Clinical predictors for failure of percutaneous coronary intervention in ST-elevation myocardial infarction
Journal of Interventional Cardiology, 05/07/2012
Barbash IM et al. – In patients with ST–elevation myocardial infarction (STEMI), primary PCI failure is uncommon. It is associated with worse short– and long–term clinical outcome compared with a successful procedure. Special care should be taken when percutaneous coronary intervention (PCI) is performed in women at higher risk for failure when presenting with STEMI.
Methods- A clinical database of consecutive patients who underwent primary or rescue PCI from 1993 to 2011 was used to compare patients with successful versus failed PCI.
- Clinical follow–up was obtained in–hospital, at 30 days and at 1 year.
- Of 2900 patients fulfilling the inclusion criteria, 111 (3.98%) had failed PCI.
- Patients who had failed PCI were older (65 vs. 61 years), were more likely to be women (46% vs. 32%), were more likely to have previous peripheral vascular disease (19% vs. 11%), previous PCI (29% vs. 20%), and were more likely to present with cardiogenic shock (25% vs. 11%) (all P < 0.05).
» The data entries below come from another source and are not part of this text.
(* ===== verification/ComputeMarket.v ===== *)
(** * Compute: quotes, escrow, sandbox, budgets and receipts
      (src/qrx-core/src/compute/qrx_compute.c, .h)

    Prefixes: [q_] quote, [es_] escrow, [sp_] sandbox policy, [bg_] budget
    guard, [pr_] receipt, [pv_] verification.  An operation on a state answers
    its code and the state after it. *)

From stdpp Require Import gmap.
From S2P Require Import Prelude Format Aura AuraRoute Compute.

(** ** Quotes *)

Definition QRX_COMPUTE_MARKET_VERSION : Z := 1.
Definition QRX_COMPUTE_MAX_QUOTES : Z := 128.
Definition QRX_COMPUTE_BPS : Z := 10000.
Definition QRX_FASTTRACK_PROVIDER_SHARE_BPS : Z := 9000.
Definition QRX_FASTTRACK_NETWORK_SHARE_BPS : Z := 950.
Definition QRX_FASTTRACK_DEV_SHARE_BPS : Z := 50.
Definition QRX_FASTTRACK_MAX_PREMIUM_BPS : Z := 2500.
Definition QRX_COMPUTE_VERIFY_LOW : Z := 1.
Definition QRX_COMPUTE_VERIFY_HIGH : Z := 3.

Record QrxComputeQuote := mkQuote {
  q_market_version : Z; q_quote_id : bytes; q_provider_id : bytes; q_graph_commitment : bytes; q_node_id : Z; q_price_atoms : Z; q_expiry_height : Z;
  q_normalized_compute_score : Z; q_reliability_bps : Z; q_estimated_latency_ms : Z; q_verification_level : Z; q_model_local : Z; q_fasttrack_available : Z
}.
(** The quotes in use. *)
Abbreviation QrxComputeQuoteBook := (list QrxComputeQuote).

Inductive QrxComputeEscrowState :=
| QRX_COMPUTE_ESCROW_EMPTY | QRX_COMPUTE_ESCROW_LOCKED | QRX_COMPUTE_ESCROW_ASSIGNED | QRX_COMPUTE_ESCROW_SETTLED
| QRX_COMPUTE_ESCROW_REFUNDED | QRX_COMPUTE_ESCROW_CANCELLED | QRX_COMPUTE_ESCROW_EXPIRED.
#[export] Instance escrow_state_eq_dec : EqDecision QrxComputeEscrowState.
Proof. solve_decision. Defined.
Record QrxComputeEscrow := mkEscrow {
  es_market_version : Z; es_graph_commitment : bytes; es_owner : bytes; es_max_compute_atoms : Z; es_fasttrack_fee_atoms : Z;
  es_verification_reward_atoms : Z; es_verification_reward_spent_atoms : Z; es_locked_atoms : Z; es_actual_compute_atoms : Z;
  es_fasttrack_dev_atoms : Z; es_fasttrack_net_atoms : Z; es_refund_atoms : Z; es_expiry_height : Z; es_state : QrxComputeEscrowState
}.

Definition qrx_job_find_node (g : QrxComputeJobGraph) (node_id : Z) : option QrxComputeJobNode :=
  snd <$> list_find (fun n => n_node_id n = node_id) (g_nodes g).
Definition qrx_hex64 (s : bytes) : bool := if decide (blen (cstr s) <> 64) then false else forallb isxdigit (cstr s).

Definition qrx_compute_quote_rank_score (q : QrxComputeQuote) (n : QrxComputeJobNode) : option Z :=
  if decide (n_max_fee_atoms n = 0 \/ q_price_atoms q = 0 \/ q_price_atoms q > n_max_fee_atoms n \/ q_reliability_bps q > QRX_COMPUTE_BPS) then None
  else
    let price := ((n_max_fee_atoms n -64 q_price_atoms q) *64 QRX_COMPUTE_BPS) / n_max_fee_atoms n in
    let ncu := if decide (q_normalized_compute_score q >= 20000) then QRX_COMPUTE_BPS else (q_normalized_compute_score q *64 QRX_COMPUTE_BPS) / 20000 in
    let latency := if decide (q_estimated_latency_ms q >= 10000) then 0 else 10000 - q_estimated_latency_ms q in
    let locality := if decide (q_model_local q <> 0) then QRX_COMPUTE_BPS else 0 in
    let verify := (q_verification_level q *64 QRX_COMPUTE_BPS) / QRX_COMPUTE_VERIFY_HIGH in
    let weighted := (price *64 25) +64 (ncu *64 20) +64 (q_reliability_bps q *64 20) +64 (locality *64 15) +64 (latency *64 10) +64 (verify *64 10) in
    Some (u32 (weighted / 100)).

Section sha.
Variable sha3_256 : bytes -> bytes.
Abbreviation commitment := (qrx_compute_job_graph_commitment sha3_256).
- Multivariable logistic regression analysis identified female gender (OR 1.54; 95% CI 1.01–2.38), cardiogenic shock (2.07; 1.22–3.49), previous PCI (1.71; 1.08–2.70), and type C lesion (2.47; 1.60–3.82) as independent predictors of PCI failure.
- The in–hospital (18% vs. 4%) and long–term mortality (48% vs. 14%) were worse in the failed PCI group compared to the successful group (P < 0.05).